# SageMaker Image Classification Built-In Algorithm

## Introduction 
The Amazon SageMaker image classification algorithm is a supervised learning algorithm that supports multi-label classification. It takes an image as input and outputs one or more labels assigned to that image. It uses a convolutional neural network (ResNet) that can be trained from scratch or trained using transfer learning when a large number of training images are not available.

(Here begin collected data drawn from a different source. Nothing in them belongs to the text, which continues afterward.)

(** A round of [lookup]. *)
Lemma lookup_loop_spec fuel path pos dir fs e r fs' e' :
  fs_ok fs → cluster_in fs dir → 0 ≤ pos → (pos = 0 → dir = root_cluster fs) →
  lookup_loop fuel path pos dir (fs, e) = Some (r, (fs', e')) →
  fs_ok fs' ∧ same_volume fs fs' ∧
  (r = FAT32_OK → ∃ ws, components path pos ws ∧ resolves fs dir ws e').
Proof.
  revert pos dir fs e. induction fuel as [|fuel IH]; intros pos dir fs e Hok Hd Hpos Hroot E; [done|].
  cbn [lookup_loop] in E. unfold lookup_step in E.
  destruct (component_cases path pos) as (p & w & [Ec|[[Ec Hz]|[Ec Hz]]]); rewrite Ec in E.
  - injection E as <- <- <-. split; [done|split; [reflexivity|done]].
  - change (0 <? 0) with false in E. change (0 =? 0) with true in E. cbv iota in E.
    destruct ((skip path pos =? 0) || (dir =? root_cluster fs))%bool eqn:Er;
      injection E as <- <- <-; (split; [done|split; [reflexivity|]]); [|done].
    intros _. exists []. split; [by econstructor|].
    assert (dir = root_cluster fs) as ->; [|constructor].
    apply orb_prop in Er as [Er|Er]; apply Z.eqb_eq in Er; [|done]. apply Hroot.
    pose proof (skip_le path pos). lia.
  - change (1 <? 0) with false in E. change (1 =? 0) with false in E. cbv iota in E.
    pose proof (component_advances path pos p w Hpos Ec) as Hp.
    destruct (names_equal_spec w [46]) as [Edot|Edot].
    { apply IH in E; [|done|done|lia|lia]. destruct E as (? & ? & Hr).
      split; [done|split; [done|]]. intros Hro. destruct (Hr Hro) as (ws & Hcs & Hrs).
      exists (w :: ws). split; [by econstructor|by apply resolves_dot]. }
    destruct (scan_directory (find_callback w) dir (fs, (e, false))) as [[r1 [fs1 [e1 found]]]|] eqn:Es;
      [|done].
    destruct (scan_directory_spec _ _ _ _ _ _ _ Hok Hd Es) as (Hok1 & Hv1 & Hscan).
    destruct r1; try (injection E as <- <- <-; split; [done|split; [done|done]]).
    destruct found; cbn [negb] in E; [|injection E as <- <- <-; split; [done|split; [done|done]]].
    assert (found_in fs dir w e1) as Hf by (apply (found_scan _ _ _ _ e); by apply Hscan).
    destruct (found_in_entry _ _ _ _ Hf) as (_ & _ & Hfc).
    fold (skip path p) in E. destruct (Z.eqb_spec (nthZ path (skip path p)) 0) as [Hend|Hmore];
      cbn [negb] in E.
    { injection E as <- <- <-. split; [done|split; [done|]]. intros _. exists [w].
      split; [|by apply resolves_last]. econstructor; [exact Ec|].
      apply components_nil; [lia|done]. }
    destruct (Z.eqb_spec (attributes e1 .& 0x10) 0) as [|Hattr];
      [injection E as <- <- <-; split; [done|split; [done|done]]|].
    destruct (valid_cluster fs1 (first_cluster e1)) eqn:Ev; cbn [negb] in E;
      [|injection E as <- <- <-; split; [done|split; [done|done]]].
    apply valid_cluster_spec in Ev; [|done|lia].
    pose proof (skip_le path p). apply IH in E; [|done|done|lia|lia].
    destruct E as (Hok2 & Hv2 & Hr). split; [done|]. split; [by etransitivity|].
    intros Hro. destruct (Hr Hro) as (ws & Hcs & Hrs). exists (w :: ws).
    apply (proj1 (components_skip path p ws ltac:(lia))) in Hcs.
    split; [by econstructor|].
    destruct (same_volume_sectors _ _ Hv1) as (_ & _ & _ & _ & E3 & _).
    apply (resolves_in fs dir w ws e1); [done|done|done|by rewrite <- E3| |].
    + intros ->. apply components_nil in Hcs; [done|lia].
    + by apply (agree_resolves fs fs1); [apply same_volume_agree|].
Qed.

The outline of this notebook is 

1. Prepare images into RecordIO format

2. Train the SageMaker Image Classification built-in algorithm 

3. Create and deploy the model to an endpoint for doing inference 

4. Test realtime inference with the endpoint

5. Do batch inference using SageMaker Batch Transform

Lets start by importing some base libraries and some initial variables

In the cell below, replace **'your-unique-bucket-name'** with the name of bucket you created in the data-prep notebook

In [None]:
%%time
import boto3
import os
import re
import sagemaker
from sagemaker import get_execution_role
from sagemaker.amazon.amazon_estimator import get_image_uri

role = get_execution_role()

bucket = 'your-unique-bucket-name'

training_image = sagemaker.image_uris.retrieve(region=boto3.Session().region_name, framework='image-classification')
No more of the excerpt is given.